The fake wood trim indicates to me that the tank was professionally (commercially) built and not the result of some DIY project. So, I'm willing to assume that the glass thickness' are correct and suitable. The long side (front and back) have the longest spans, so they need to be the strongest. Just as important is that depth is what creates the outward pressure with liquids. Your tank is tall and taller then most. That added height creates a lot more outward pressure....so thing's need to be built stronger. Combining the height with the 6' span means things have to be built even stronger--whether it's through glass thickness...or support braces. Personally, I'm willing to assume that the tank itself is fine.




michu said:


> As for a building inspector, I'll see if we have such things here. We're pretty rural and have no zoning laws. At the place where I worked before, I needed a server room built and was horrified they were running aluminum wiring for my servers. When I went to the owner, he said there were no laws here concerning wiring and building, copper had gone out of sight; so we were getting aluminum. OK... you're the boss. LOL Anyway, in town, I might could hire somebody to come out and look.


Trust me, my location is as bad or worse. "Rural" is being very polite for this area. After ~10yrs here "primitive" is still very polite, but a bit more accurate. A land and people truly lost in time. Folks here believe that Tn has no labor laws....because they cannot grasp that Tn is part of the Fed and Fed laws....uh, apply here too. :icon_eek: And the list definitely goes on....:icon_roll

Anyway,  every county has a building department...just gotta look it up in the phone book. Personally, I would trust them--a bit--more then some local-yocal....Forrest Gump comes to mind: "Life is like a box of chocolates..."

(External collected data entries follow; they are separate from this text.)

(** The order of [sort_values(['chrom', 'end'])]: by chromosome name, then by
    the right end of the window. *)
Definition chrom_end_le (a b : PeakWindow) : Prop :=
  OrderedTypeEx.String_as_OT.lt (narrowPeak.chrom (peak a)) (narrowPeak.chrom (peak b)) \/
  (narrowPeak.chrom (peak a) = narrowPeak.chrom (peak b) /\ end_ a <= end_ b).

(** The integer columns of a frame are signed 64-bit integers, and their
    arithmetic wraps around. *)
Definition fits_int64 (z : Z) : Prop := - 2 ^ 63 <= z <= 2 ^ 63 - 1.

Definition wrap_int64 (z : Z) : Z := (z + 2 ^ 63) mod 2 ^ 64 - 2 ^ 63.

(** Lines 54-62 in 64-bit arithmetic. *)
Definition with_flank_int64 (flank : Z) (r : narrowPeak.t) : PeakWindow :=
  let pos := wrap_int64 (narrowPeak.st r + narrowPeak.summit r) in
  {| peak := r;
     start := wrap_int64 (pos - flank);
     end_ := wrap_int64 (pos + flank) |}.

(** No operation of lines 54-62 on the row leaves the 64-bit range. *)
Definition window_fits_int64 (flank : Z) (r : narrowPeak.t) : Prop :=
  fits_int64 (narrowPeak.st r) /\ fits_int64 (narrowPeak.summit r) /\
  fits_int64 flank /\ fits_int64 (pos r) /\
  fits_int64 (pos r - flank) /\ fits_int64 (pos r + flank).

(** * Properties *)

(** ** Exceptions and [mapM] *)

Lemma bind_Ok {A B : Type} (m : result A) (k : A -> result B) (b : B) :
  (m ≫= k) = Ok b -> exists a, m = Ok a /\ k a = Ok b.
Proof. destruct m as [a|err]; simpl; [eauto | discriminate]. Qed.

Lemma mapM_cons {A B : Type} (f : A -> result B) (x : A) (t : list A) :
  mapM f (x :: t) =
  match f x with
  | Ok y => match mapM f t with Ok ys => Ok (y :: ys) | Err e => Err e end
  | Err e => Err e
  end.
Proof. reflexivity. Qed.

Lemma mapM_Ok_In {A B : Type} (f : A -> result B) (l : list A) (ys : list B) :
  mapM f l = Ok ys -> forall y, In y ys -> exists x, In x l /\ f x = Ok y.
Proof.
  revert ys. induction l as [|x t IH]; intros ys H y Hy; simpl in H.
  - injection H as <-. destruct Hy.
  - apply bind_Ok in H as (y0 & Hx & H).
    apply bind_Ok in H as (ys0 & Ht & H). injection H as <-.
    destruct Hy as [<- | Hy].
    + exists x. split; [left; reflexivity | exact Hx].
    + destruct (IH ys0 Ht y Hy) as (x' & Hin & Hf).
      exists x'. split; [right; exact Hin | exact Hf].
Qed.

Lemma mapM_nil_inv {A B : Type} (f : A -> result B) (l : list A) :
  mapM f l = Ok [] -> l = [].
Proof.
  destruct l as [|x t]; [reflexivity|]. simpl. intros H.
  apply bind_Ok in H as (y0 & _ & H). apply bind_Ok in H as (ys0 & _ & H).
  discriminate.
Qed.

(** ** The insertion sort *)

Section InsertionSortFacts.
Context {A : Type} (leb : A -> A -> bool).

Lemma insert_sorted_perm (x : A) (l : list A) :
  Permutation (x :: l) (insert_sorted leb x l).
Proof.
  induction l as [|y t IH]; simpl; [reflexivity|].
  destruct (leb x y); [reflexivity|].
  rewrite perm_swap. apply perm_skip, IH.
Qed.

Lemma sort_by_perm (l : list A) : Permutation l (sort_by leb l).
Proof.
  induction l as [|x t IH]; simpl; [reflexivity|].
  rewrite <- insert_sorted_perm. apply perm_skip, IH.
Qed.

Lemma sort_by_In (l : list A) (x : A) : In x (sort_by leb l) <-> In x l.
Proof.
  split; apply Permutation_in; [symmetry|]; apply sort_by_perm.
Qed.

Hypothesis leb_total : forall a b, leb a b = true \/ leb b a = true.
Hypothesis leb_trans : forall a b c, leb a b = true -> leb b c = true -> leb a c = true.

Lemma insert_sorted_sorted (x : A) (l : list A) :
  StronglySorted (fun a b => leb a b = true) l ->
  StronglySorted (fun a b => leb a b = true) (insert_sorted leb x l).
Proof.
  induction 1 as [|y t Hs IH Hy]; simpl.
  - constructor; constructor.
  - destruct (leb x y) eqn:Hxy.
    + constructor; [constructor; assumption|].
      constructor; [exact Hxy|].
      rewrite List.Forall_forall in Hy |- *. intros z Hz.
      eapply leb_trans; [exact Hxy | apply Hy, Hz].
    + constructor; [exact IH|].
      rewrite List.Forall_forall in Hy |- *. intros z Hz.
      apply (Permutation_in _ (Permutation_sym (insert_sorted_perm x t))) in Hz.
      destruct Hz as [<- | Hz]; [|apply Hy, Hz].
      destruct (leb_total x y) as [H|H]; [congruence | exact H].
Qed.

Lemma sort_by_sorted (l : list A) :
  StronglySorted (fun a b => leb a b = true) (sort_by leb l).
Proof.
  induction l as [|x t IH]; simpl; [constructor | apply insert_sorted_sorted, IH].
Qed.
End InsertionSortFacts.

(** ** getPeakPositions *)

Lemma mapM_lookup_cases (d : gmap string Z) (l : list PeakWindow) :
  (exists sized, mapM (lookup_chrom_size d) l = Ok sized /\
     Forall (fun w => d !! narrowPeak.chrom (peak w) <> None) l) \/
  (exists w, In w l /\ d !! narrowPeak.chrom (peak w) = None /\
     mapM (lookup_chrom_size d) l = Err (KeyError (narrowPeak.chrom (peak w)))).
Proof.
  induction l as [|x t IH].
  - left. exists []. split; [reflexivity | constructor].
  - rewrite mapM_cons.
    assert (Hl := eq_refl (lookup_chrom_size d x)).
    unfold lookup_chrom_size at 2 in Hl.
    destruct (d !! narrowPeak.chrom (peak x)) as [size|] eqn:Hx; rewrite Hl.
    + destruct IH as [(sized & -> & Hall) | (w & Hin & Hw & ->)].
      * left. eexists. split; [reflexivity|].
        constructor; [congruence | exact Hall].
      * right. exists w. split; [right; exact Hin | auto].
    + right. exists x. split; [left; reflexivity | auto].
Qed.

Lemma windows_before_lookup_In (chroms : list string) (flank : Z)
    (peaks_df : list narrowPeak.t) (w : PeakWindow) :
  In w (List.filter (fun w => (0 <=? start w)%Z)
          (List.map (with_flank flank)
             (List.filter (fun r => isin chroms (narrowPeak.chrom r)) peaks_df))) <->
  exists r, In r peaks_df /\ isin chroms (narrowPeak.chrom r) = true /\
            w = with_flank flank r /\ 0 <= pos r - flank.
Proof.
  rewrite filter_In, in_map_iff. split.
  - intros ((r & <- & Hr) & Hs). apply filter_In in Hr as (Hr & Hc).
    exists r. simpl in Hs. apply Z.leb_le in Hs. auto.
  - intros (r & Hr & Hc & -> & Hs). split.
    + exists r. split; [reflexivity|]. apply filter_In. auto.
    + simpl. apply Z.leb_le, Hs.
Qed.

(** What one peaks file yields: either its rows, and then it has no unsized
    row, or the [KeyError] of one of its unsized rows. *)
Lemma source_windows_cases (d : gmap string Z) (chroms : list string) (flank : Z)
    (peaks_df : list narrowPeak.t) :
  (exists rows, source_windows d chroms flank peaks_df = Ok rows /\
     forall r, In r peaks_df -> ~ unsized d chroms flank r) \/
  (exists r, In r peaks_df /\ unsized d chroms flank r /\
     source_windows d chroms flank peaks_df = Err (KeyError (narrowPeak.chrom r))).
Proof.
  unfold source_windows.
  match goal with |- context [mapM _ ?l] => set (rows0 := l) end.
  destruct (mapM_lookup_cases d rows0) as [(sized & -> & Hall) | (w & Hin & Hw & ->)];
    simpl.
  - left. eexists. split; [reflexivity|].
    intros r Hr (Hc & Hs & Hd). rewrite List.Forall_forall in Hall.
    apply (Hall (with_flank flank r)); [|exact Hd].
    apply windows_before_lookup_In. exists r. auto.
  - right. apply windows_before_lookup_In in Hin as (r & Hr & Hc & -> & Hs).
    exists r. unfold unsized. auto.
Qed.

Lemma all_sources_unsized (d : gmap string Z) (chroms : list string) (flank : Z)
    (sources : list (list narrowPeak.t)) (allPeaks : list PeakWindow) (r : narrowPeak.t) :
  In r (concat sources) -> unsized d chroms flank r ->
  exists r', In r' (concat sources) /\ unsized d chroms flank r' /\
    all_sources d chroms flank sources allPeaks = Err (KeyError (narrowPeak.chrom r')).
Proof.
  revert allPeaks. induction sources as [|src rest IH]; intros allPeaks Hin Hr.
  - destruct Hin.
  - simpl in Hin |- *. apply in_app_or in Hin.
    destruct (source_windows_cases d chroms flank src)
      as [(rows & -> & Hnone) | (r' & Hr' & Hu & ->)]; simpl.
    + destruct Hin as [Hin | Hin]; [exfalso; exact (Hnone r Hin Hr)|].
      destruct (IH (allPeaks ++ rows)%list Hin Hr) as (r' & Hr' & Hu & ->).
      exists r'. split; [apply in_or_app; right; exact Hr' | auto].
    + exists r'. split; [apply in_or_app; left; exact Hr' | auto].
Qed.

Lemma drop_duplicates_from_In (seen df : list PeakWindow) (w : PeakWindow) :
  In w (drop_duplicates_from seen df) -> In w df.
Proof.
  revert seen. induction df as [|r rest IH]; intros seen H; simpl in *; [exact H|].
  destruct (existsb (row_eqb r) seen).
  - right. eapply IH, H.
  - destruct H as [H | H]; [left; exact H | right; eapply IH, H].
Qed.

Lemma source_windows_Ok_In (d : gmap string Z) (chroms : list string) (flank : Z)
    (src : list narrowPeak.t) (out : list PeakWindow) (w : PeakWindow) :
  source_windows d chroms flank src = Ok out -> In w out ->
  exists r size, In r src /\ isin chroms (narrowPeak.chrom r) = true /\
    w = with_flank flank r /\ 0 <= start w /\
    d !! narrowPeak.chrom r = Some size /\ end_ w <= size.
Proof.
  unfold source_windows. intros H Hw.
  apply bind_Ok in H as (sized & Hm & H). injection H as <-.
  apply sort_by_In, in_map_iff in Hw as ([w' size] & <- & Hws).
  apply filter_In in Hws as (Hws & Hle). simpl in Hle. apply Z.leb_le in Hle.
  destruct (mapM_Ok_In _ _ _ Hm _ Hws) as (w0 & Hw0 & Hl).
  unfold lookup_chrom_size in Hl.
  destruct (d !! narrowPeak.chrom (peak w0)) as [size0|] eqn:Hd; [|discriminate].
  injection Hl as -> ->.
  apply windows_before_lookup_In in Hw0 as (r & Hr & Hc & -> & Hs).
  exists r, size. simpl in *. auto 10.
Qed.

Lemma all_sources_Ok_In (d : gmap string Z) (chroms : list string) (flank : Z)
    (sources : list (list narrowPeak.t)) (allPeaks out : list PeakWindow)
    (w : PeakWindow) :
  all_sources d chroms flank sources allPeaks = Ok out -> In w out ->
  In w allPeaks \/
  exists src rows, In src sources /\ source_windows d chroms flank src = Ok rows /\
                   In w rows.
Proof.
  revert allPeaks. induction sources as [|src rest IH]; intros allPeaks H Hw; simpl in H.
  - injection H as <-. left. exact Hw.
  - apply bind_Ok in H as (rows & Hsrc & H).
    destruct (IH _ H Hw) as [Hacc | (src' & rows' & Hin & Hs & Hw')].
    + apply in_app_or in Hacc as [Hacc | Hacc]; [left; exact Hacc|].
      right. exists src, rows. split; [left; reflexivity | auto].
    + right. exists src', rows'. split; [right; exact Hin | auto].
Qed.

(** ** Missing chromosome sizes *)




(** ** Window bounds *)

Lemma wrap_int64_fits (z : Z) : fits_int64 z -> wrap_int64 z = z.
Proof.
  unfold fits_int64, wrap_int64. intros H.
  rewrite Z.mod_small; lia.
Qed.

(** Within the 64-bit range the window columns are the ones of the 64-bit
    computation. *)
Lemma with_flank_int64_fits (flank : Z) (r : narrowPeak.t) :
  window_fits_int64 flank r -> with_flank_int64 flank r = with_flank flank r.
Proof.
  intros (_ & _ & _ & Hp & Hs & He). unfold with_flank_int64, with_flank.
  fold (pos r). rewrite (wrap_int64_fits _ Hp), (wrap_int64_fits _ Hs),
    (wrap_int64_fits _ He). reflexivity.
Qed.

(** C2 (as the code has it).  With a flank that is not negative and rows whose
    window arithmetic stays within the 64-bit range, every row returned by
    [getPeakPositions] has [start = pos - flank] and [end = pos + flank], its
    chromosome has a size, and [0 <= start <= end <= size]; [start < end]
    when the flank is positive. *)
Theorem emitted_window_within_chromosome
    (sources : list (list narrowPeak.t)) (chroms : list string)
    (chrom_sizes : list (string * Z)) (flank : Z) (drop_dups : bool)
    (rows : list PeakWindow) (w : PeakWindow) :
  0 <= flank ->
  (forall r, In r (concat sources) -> isin chroms (narrowPeak.chrom r) = true ->
             window_fits_int64 flank r) ->
  getPeakPositions sources chroms chrom_sizes flank drop_dups = Ok rows ->
  In w rows ->
  exists size,
    chrom_size_dict chrom_sizes !! narrowPeak.chrom (peak w) = Some size /\
    isin chroms (narrowPeak.chrom (peak w)) = true /\
    start w = pos (peak w) - flank /\ end_ w = pos (peak w) + flank /\
    0 <= start w /\ start w <= end_ w /\ end_ w <= size /\
    (0 < flank -> start w < end_ w).
Proof.
  intros Hflank _ H Hw. unfold getPeakPositions in H.
  apply bind_Ok in H as (allPeaks & Hall & H). injection H as <-.
  assert (Hw' : In w allPeaks).
  { destruct drop_dups; [eapply drop_duplicates_from_In, Hw | exact Hw]. }
  destruct (all_sources_Ok_In _ _ _ _ _ _ _ Hall Hw')
    as [[] | (src & out & _ & Hsrc & Hout)].
  destruct (source_windows_Ok_In _ _ _ _ _ _ Hsrc Hout)
    as (r & size & _ & Hc & -> & Hs & Hd & He).
  exists size. simpl in *. repeat split; try assumption; lia.
Qed.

A lot of things in these parts are done "*******", and ******* isn't a method...it's a way of life. These folks have traditionally been very poor farmers that had to accomplish what they needed with what they had. Hey, if it works--it works! Right? Uh, no, not necessarily. They do have an inherent ingenuity though....but their methods often leave something to be desired. Just go take another look at that joist in your basement....it speaks volumes, I would imagine. Trust me, internet, cellphones, microwave ovens, indoor plumbing...hasn't really changed much--it's still going to be a few more generations....:icon_roll




michu said:


> The wood floor is the smaller, thicker interlocking, solid kind. The lengths do vary, but I'm sure I could find some that matches and stain them close enough that a buyer wouldn't notice. Stupid me thought that I'd have to replace the whole floor not realizing I could just pull up a few. It is also where one would have some piece of furniture; so the holes might not be that big of a deal to a buyer. It would to some, and if it was a problem, I could fix it as you say.


Right. It's not really a difficult fix. The important part is the width of the wood, not the length. I would imagine that 1 1/4" or 1 1/2" pvc pipe would be sufficient and reduce frictional loss. So, 2 holes a bit larger (the measurements above are ID-Inside Diameter) would need to be drilled through the flooring. So, if the wood strips are 2" or more wide...then it's very probable that both holes can be drilled through a single piece of flooring.




michu said:


> I think I've got the matt filter idea down. I'm going to start by putting them in the tank, cutting them large enough so they can be moved to a sump. I could at least get the tank and plants going for now. Then, after I get the plumbing in for the sump downstairs, I'll pull out the matts and stick them in the sump. If I need more filtering, I'll do so. I could have a large sump downstairs and do whatever I want. If I stuck it under the cabinet, it would have to be small to keep down the weight. Downstairs sounds much more appealing.


Personally, I think the sponge and powerheads would be a better start. They can be transferred down stairs as simply as putting them in a bucket, hauling them down, putting them in the sump and plugging in the powerhead. They work very well for mechanical and biological filtration...and what you need to start is the biological (bacteria). I'm just not sure how you are planning to go about installing the mattenfilter(s) in the tank....in a way that's a simple install and a simple change-over to the sump. I may just not be seeing what/how you plan on doing it. Additionally, the sponge/powerhead deal is basically a mobile, easy to clean mattenfilter...the main difference that I can see would be the flow rate, but that can be determined/adjusted by the powerhead used.





michu said:


> The basement walls are cinder block. The outside of the house walls have vinyl siding. [Edited to change to vinyl. I definitely had a brain freeze on that one. LOL]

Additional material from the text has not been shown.